Y a mi manera te he protegido; he apartado las dagas en la noche. Incluso ahora sigo protegiéndote de los cazadores nadir que han jurado devorarte el corazón.

—¿Por qué harías algo así por mí?

—Soy un buen amigo de los que me sirven. ¿No envié a Cadoras en tu auxilio?

—No lo sé. Sólo sé que eres el Príncipe de los Impostores, de modo que lo dudo.

—Qué palabras tan duras, mortal. Palabras letales, si yo quisiera.

—¿Qué quieres?

—Quiero limpiarte la mancha. No se te puede llamar hombre desde que Dardalion te tocó con su debilidad. Puedo quitártela, estuve a punto de conseguirlo cuando perseguías a Butaso, pero ahora veo que se te extiende por el corazón como un cáncer.

—¿Cómo me la borrarás?

—Desaparecerá sólo con que digas que lo deseas.

—No lo deseo.

—¿Crees que la Fuente te aceptará? Estás contaminado por la sangre de los inocentes que has matado. ¿Por qué arriesgarte a morir por un dios que te desprecia?

—No lo hago por ningún dios, sino por mí mismo.

—La muerte no es el fin, Waylander; no para alguien como tú. Tu alma irá al Vacío, se perderá en la oscuridad, pero la encontraré y la azotaré con lenguas de fuego toda la eternidad. ¿Entiendes a qué te arriesgas?

—Tus amenazas me parecen más creíbles que tus promesas. Están más en consonancia con tu reputación. Ahora déjame.

—De acuerdo, pero has de saber que no es bueno tenerme como enemigo, Waylander. Tengo un brazo largo y garras mortíferas. Tu muerte está anunciada; el escenario está escrito en el Libro de las Almas: ha sido un placer leerlo. Pero debes tener en cuenta a Danyal. Va en compañía de alguien cuya alma también me pertenece.

—Durmast no le hará daño —dijo Waylander, aunque fueron palabras vacías y más cargadas de esperanza que de convicción.

—Ya veremos.

—¡Déjame, demonio!

—Un último regalo antes de marcharme. ¡Mira! —El rostro se fue apagando y encogiendo; las llamas brotaron de nuevo y Waylander vio en el interior de la hoguera que Durmast perseguía a Danyal por un bosque sombrío. La atrapó a orillas de un río y la obligó a volverse. Ella lo abofeteó, pero Durmast detuvo el golpe y le pegó, arrojándola al suelo. Le arrancó la túnica…

Waylander observó la escena siguiente sin un grito, salvo cuando Durmast le puso a Danyal el cuchillo en la garganta. Entonces se desmayó.

Y el dolor cesó.

De rodillas en el patio junto a los establos, Dardalion y los Treinta unieron sus espíritus, se concentraron y se filtraron por el suelo de madera y los huecos debajo del establo.
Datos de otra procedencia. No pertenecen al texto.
(** Empty frequencies and impedance pass the length check and then fail
    at [frequencies[0]]: [fit] raises [IndexError], before it looks at
    the guess. *)
Theorem fit_on_empty_series (s : store) (dt : dtype) (impedance : value) :
  len impedance = inr 0%nat →
  BaseCircuit.fit (VNdarray dt []) impedance s =
    mkOutcome s [] (inl (IndexError "index 0 is out of bounds")).
Proof.
  intros Hlen. unfold BaseCircuit.fit. run. rewrite Hlen. run. reflexivity.
Qed.

(** A frequency array whose items are not [float], [int], [np.int32] or
    [np.float64] (an [int64] array, say) is rejected with the assertion
    'frequencies does not contain a number'. *)
Theorem fit_rejects_unlisted_dtype (s : store) (dt : dtype)
    (x : value) (xs : list value) (impedance : value) :
  len impedance = inr (S (length xs)) →
  is_number (VNp dt x) = false →
  BaseCircuit.fit (VNdarray dt (x :: xs)) impedance s =
    mkOutcome s []
      (inl (AssertionError "frequencies does not contain a number" [])).
Proof.
  intros Hlen Hnum. unfold BaseCircuit.fit. run. rewrite Hlen. run.
  rewrite length_fmap, bool_decide_eq_true_2 by reflexivity. run.
  destruct dt; try discriminate Hnum; reflexivity.
Qed.


(** *** [__repr__] *)

(** [repr] of an instance of [BaseCircuit] itself raises
    [AttributeError]: the base constructor sets no [name]. *)
Theorem repr_of_BaseCircuit_instance_fails
    (guess algorithm bounds : value) (k : nat) :
  out_result (BaseCircuit.__init__ guess algorithm bounds (new_object k))
    = inr () →
  BaseCircuit.__repr__
    (out_store (BaseCircuit.__init__ guess algorithm bounds (new_object k))) =
  mkOutcome
    (out_store (BaseCircuit.__init__ guess algorithm bounds (new_object k)))
    [] (inl (AttributeError "name")).
Proof.
  intros Hok. rewrite BaseCircuit_init_run in *.
  destruct (guess_check guess) as [e | []]; [discriminate |].
  cbn [out_store]. unfold BaseCircuit.__repr__, BaseCircuit._is_fit. run.
  rewrite lookup_empty. reflexivity.
Qed.

(** [repr] of a Randles model shows the initial guess before [fit] and
    the fitted parameters after it, with the name and the description. *)
Theorem repr_before_and_after_fit
    (guess algorithm bounds frequencies impedance parameters d : value)
    (CPE : bool) (k : nat) :
  out_result (Randles.__init__ guess CPE algorithm bounds (new_object k))
    = inr () →
  valid_fit_inputs frequencies impedance = true →
  circuit_fit frequencies impedance (VStr (Randles_circuit CPE)) guess
    algorithm bounds = inr (parameters, d) →
  is_none parameters = false →
  out_result
    (BaseCircuit.__repr__
       (out_store (Randles.__init__ guess CPE algorithm bounds (new_object k))))
    = inr (Format unfit_template
             [VStr "Randles"; guess; VStr (Randles_circuit CPE)]) ∧
  out_result
    (BaseCircuit.__repr__
       (out_store
          (BaseCircuit.fit frequencies impedance
             (out_store (Randles.__init__ guess CPE algorithm bounds
                           (new_object k))))))
    = inr (Format fit_template
             [VStr "Randles"; parameters; VStr (Randles_circuit CPE)]).
Proof.
  intros Hok Hvalid Hfit Hset.
  destruct (Randles_constructed _ _ _ _ _ Hok)
    as (Hnone & s' & -> & Hn & Hp & Hg & Ha & Hb & Hc).
  split.
  - unfold BaseCircuit.__repr__, BaseCircuit._is_fit. run.
    rewrite Hp. run. rewrite Hn. run. rewrite Hg. run. rewrite Hc. reflexivity.
  - rewrite (fit_valid_run _ _ _ Hvalid), Hg, Hnone, Hc, Ha, Hb, Hfit.
    cbn [out_store]. unfold BaseCircuit.__repr__, BaseCircuit._is_fit, with_attr.
    run. rewrite Hset. run. rewrite Hn. run. rewrite Hc. reflexivity.
Qed.

End Constructors.

(** * More on the topology search *)

Section SearchRuns.
Context `{Externals}.

Lemma score_population_frame Z f pops name :
  name ≠ "circuit" → name ≠ "initial_guess" →
  ∀ acc s,
    attrs (out_store (FlexiCircuit.score_population Z f pops acc s)) !! name
      = attrs s !! name ∧
    draws (out_store (FlexiCircuit.score_population Z f pops acc s)) = draws s.
Proof.
  intros Hc Hg. induction pops as [| pop rest IH]; intros acc s.
  - split; reflexivity.
  - rewrite score_population_cons. cbn zeta.
    destruct (calculateCircuitLength pop) as [e | n].
    { unfold with_attr. cbn. by rewrite lookup_insert_ne. }
    destruct (leastsq _ _ _ _) as [e | [p_values fvec]].
    { unfold with_attr. cbn. by rewrite !lookup_insert_ne. }
    cbn [out_store].
    destruct (IH (acc ++ [VList [mean_square fvec; pop]])
                (with_attr "initial_guess" (uniform_guess n)
                   (with_attr "circuit" pop s)))
      as [-> ->].
    unfold with_attr. cbn. by rewrite !lookup_insert_ne.
Qed.

Lemma generations_loop_frame Z f k name :
  name ≠ "circuit" → name ≠ "initial_guess" → name ≠ "population" →
  ∀ scores s,
    attrs (out_store (FlexiCircuit.generations_loop Z f k scores s)) !! name
      = attrs s !! name.
Proof.
  intros Hc Hg Hp. induction k as [| k IH]; intros scores s; [reflexivity |].
  rewrite generations_loop_S.
  destruct (attrs s !! "popsize") as [popsize |]; [| reflexivity]. cbn zeta.
  destruct (make_population (draws s) popsize 5) as [e | pops]; [reflexivity |].
  set (s1 := mkStore _ _).
  pose proof (score_population_frame Z f pops name Hc Hg [] s1) as [Hsp _].
  destruct (FlexiCircuit.score_population Z f pops [] s1) as [s2 t2 [e | b]];
    cbn [out_result out_store] in *.
  - rewrite Hsp. subst s1. cbn. by rewrite lookup_insert_ne.
  - rewrite IH, Hsp. subst s1. cbn. by rewrite lookup_insert_ne.
Qed.

(** [FlexiCircuit.fit] assigns [population], [circuit] and
    [initial_guess] only: every other attribute is as before, whether it
    returns or raises. *)
Theorem search_touches_three_attributes
    (s : store) (frequencies impedances : value) (name : string) :
  name ≠ "circuit" → name ≠ "initial_guess" → name ≠ "population" →
  attrs (out_store (FlexiCircuit.fit frequencies impedances s)) !! name
    = attrs s !! name.
Proof.
  intros Hc Hg Hp. rewrite fit_run.
  destruct (attrs s !! "generations") as [generations |]; [| reflexivity].
  destruct (range generations) as [e | k]; [reflexivity |]. cbn zeta.
  pose proof (generations_loop_frame impedances frequencies k name Hc Hg Hp
                None s) as Hloop.
  destruct (FlexiCircuit.generations_loop impedances frequencies k None s)
    as [s2 t2 [e | [b |]]]; exact Hloop.
Qed.

(** [FlexiCircuit.fit] never sets [parameters_]: after it, [predict] and
    [repr] on a [FlexiCircuit] still raise [AttributeError]. *)
Theorem FlexiCircuit_is_never_fitted
    (max_elements generations popsize initial_guess : value)
    (frequencies impedances frequencies' : value) (k : nat) :
  BaseCircuit.predict frequencies'
    (out_store (FlexiCircuit.fit frequencies impedances
       (out_store (FlexiCircuit.__init__ max_elements generations popsize
                     initial_guess (new_object k)))))
  = mkOutcome
      (out_store (FlexiCircuit.fit frequencies impedances
         (out_store (FlexiCircuit.__init__ max_elements generations popsize
                       initial_guess (new_object k)))))
      [] (inl (AttributeError "parameters_")) ∧
  BaseCircuit.__repr__
    (out_store (FlexiCircuit.fit frequencies impedances
       (out_store (FlexiCircuit.__init__ max_elements generations popsize
                     initial_guess (new_object k)))))
  = mkOutcome
      (out_store (FlexiCircuit.fit frequencies impedances
         (out_store (FlexiCircuit.__init__ max_elements generations popsize
                       initial_guess (new_object k)))))
      [] (inl (AttributeError "parameters_")).
Proof.
  set (s' := out_store (FlexiCircuit.fit _ _ _)).
  assert (Hnone : attrs s' !! "parameters_" = None).
  { subst s'. rewrite search_touches_three_attributes by done.
    rewrite FlexiCircuit_init_run. cbn. by simplify_map_eq. }
  split.
  - unfold BaseCircuit.predict, BaseCircuit._is_fit. unfold_M.
    rewrite Hnone. reflexivity.
  - unfold BaseCircuit.__repr__, BaseCircuit._is_fit. unfold_M.
    rewrite Hnone. reflexivity.
Qed.
(** * evio: the epoll-driven server loop (evio_unix.go)

    A shallow embedding of the reactor of [evio_unix.go]: the per-loop
    connection state machine ([loopAccept], [loopOpened], [loopWrite],
    [loopAction], [loopRead], [loopCloseConn]), the poller handler
    ([OnEvent], [OnFdEvent]), [conn.Write] and [serve].

    Modelling choices.
    - Go pointers: a [*conn] is an address [ptr] into the server-wide
      [heap]; a [*loop] is the position of the loop in [s.loops].  The
      fd map of a loop holds addresses, as the Go map holds pointers, so
      a queued [writeEvent] and the map alias the same connection.
    - System calls do not run inside the model: their results are the
      fields of a [kernel] record handed to each handler invocation.
    - User callbacks are state-passing functions over a user state [U];
      they see the connection but do not reach into the server: a
      [conn.Write] made by user code is a step of its own.
    - Every callback invocation and system call is appended to the
      [trace] of the server, oldest first.
    - Each handler invocation is one atomic step of its loop. *)

From Stdlib Require Import ZArith Strings.Byte.
From stdpp Require Import gmap list.

Local Open Scope Z_scope.

(** ** Enumerations *)

(** Modelled from the spec: the declaration of [Action] is not part of the
    sources at hand.  The spec lists [None], [Close] and [Shutdown]; the
    Go type is an integer, so [Other] stands for every further value. *)
Module Action.
Inductive t := None | Close | Shutdown | Other (code : Z).

Definition is_None (a : t) : bool :=
  match a with None => true | _ => false end.
End Action.

Global Instance Action_eq_dec : EqDecision Action.t.
Proof. solve_decision. Defined.

(** Modelled from the spec: the declaration of [LoadBalance] is not part
    of the sources at hand. *)
Inductive LoadBalance := Random | RoundRobin | LeastConnections.

(** Go [error] values met by the loop: a [syscall.Errno] or the internal
    sentinel [errClosing].  A nil error is [None : option error]. *)
Inductive error := Errno (code : Z) | errClosing.

Definition EAGAIN : error := Errno 11.

Global Instance error_eq_dec : EqDecision error.
Proof. solve_decision. Defined.

(** Modelled from the spec: the user-event tags of the internal poller
    ([internal.EventClose], [internal.EventTick], [internal.EventWrite]);
    [EventOther] stands for every other [uint64]. *)
Inductive Event := EventClose | EventTick | EventWrite | EventOther (tag : Z).

Inductive Interest := Read | ReadWrite.

Global Instance Interest_eq_dec : EqDecision Interest.
Proof. solve_decision. Defined.

(** Addresses of connection objects. *)
Abbreviation ptr := nat (only parsing).

(** What the outside world can see of a run. *)
Inductive obs :=
| CallServing (numLoops : Z)
| CallOpened (c : ptr)
| CallClosed (c : ptr) (err : option error)
| CallData (c : ptr) (input : list byte) (aliasesPacket : bool)
| CallTick
| SysAccept (lnfd : Z)
| SysSetNonblock (fd : Z)
| SysClose (fd : Z)
| SysWrite (fd : Z) (data : list byte)
| SysRead (fd : Z)
| SysSetKeepAlive (fd secs : Z)
| PollFire (loop : nat) (ev : Event)
| PollClose (loop : nat).

(** Result of a call: the Go [error] it returns, a run-time panic (nil
    dereference, slice bounds out of range), or a caller parked on a send
    to a full channel. *)
Inductive res := Ret (err : option error) | Panic | Blocked.

(** ** Machine integers *)

Definition wrap_uintptr (z : Z) : Z := z mod 2 ^ 64.

(** [int(x)] for [x : uintptr] on a 64-bit target. *)
Definition int_of_uintptr (z : Z) : Z :=
  if z <? 2 ^ 63 then z else z - 2 ^ 64.

(** Two's complement [int32] arithmetic of [atomic.AddInt32]. *)
Definition wrap_int32 (z : Z) : Z := (z + 2 ^ 31) mod 2 ^ 32 - 2 ^ 31.

Definition len {A} (l : list A) : Z := Z.of_nat (length l).

(** ** The poller *)

(** Modelled from the spec: [internal.Poll] is not part of the sources at
    hand.  Section 4.1: the poller tracks fds and their interest; [Add*]
    register, [ModRead] narrows and [ModReadWrite] widens a registration;
    [FireEvent] enqueues a tag; [Close] releases the poller. *)
Record Poll := {
  interest : gmap Z Interest;
  fired : list Event;
  pclosed : bool
}.
(** X4. A script that [parseScriptBlock] returns comes without an error;
    it carries the labels of the block, its description is the last
    attribute of the block, and its jobs are, in the order of the nested
    blocks, the jobs that [validateScriptJobBlock] returns for them, each
    without an error: one job per nested block, none of them missing. *)
Theorem accepted_script_contents block s err :
  parseScriptBlock ValueAsStringList block = Returns (Some s, err) →
  err = None
  ∧ script_Labels s = ast.Labels block
  ∧ script_Description s = last (ast.Attributes block)
  ∧ is_Some (script_Description s)
  ∧ (λ job, Returns (job, None)) <$> script_Jobs s
    = validateScriptJobBlock ValueAsStringList <$> ast.Blocks block
  ∧ length (script_Jobs s) = length (ast.Blocks block)
  ∧ (∀ job, job ∈ script_Jobs s → is_Some job).
Proof.
  rewrite parseScriptBlock_eq. destruct (scriptPanics block) eqn:Hp; [done|].
  intros [= Hres].
  destruct (scriptResult_contents _ _ _ _ _ _ Hres)
    as (Herr & Hlabels & Hdesc & Hsome & Hjobs & Hlen & Hall).
  repeat (split; [done|]). split; [|done].
  destruct (scriptResult_accepts returnsDescription
              (returnsCommand ValueAsStringList)
              (returnedCommands ValueAsStringList) block) as [Hacc _].
  destruct Hacc as (_ & _ & _ & _ & _ & Hblocks).
  { rewrite Hres. simpl. eauto. }
  rewrite Hjobs, <- list_fmap_compose. apply Forall_fmap_ext_1, Forall_forall.
  intros nb Hnb. destruct (Hblocks nb Hnb) as [Htype Hjob]. simpl.
  rewrite validateScriptJobBlock_eq, (scriptPanics_false_job block nb) by done.
  apply jobResult_accepted_errors in Hjob.
  destruct (jobResult _ _ nb) as [r err']. simpl in *. by subst err'.
Qed.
La primera rata estaba dormida, pero al percibir la presencia del hombre abrió los ojos, que parecían botones, y se escabulló. Se le estremecieron las aletas de la nariz; sin embargo, en el aire húmedo y viciado no advertía el aroma del enemigo. Se volvió aterrorizada y huyó chillando en busca de una salida. Sus congéneres, llevadas por el pánico, empezaron a acompañarla en la carrera por la supervivencia. Brotaban de agujeros, tuberías y cloacas olvidadas, e iban saliendo al patio, atraídas hacia el círculo formado por los sacerdotes. La primera rata corrió a echarse junto a Astila; todo lo que sabía era que allí en el patio estaba a salvo del miedo. Nada le sucedería mientras se quedara allí, a la sombra del hombre que proyectaba la luna. Otras la siguieron, formando un gran círculo en torno de los sacerdotes.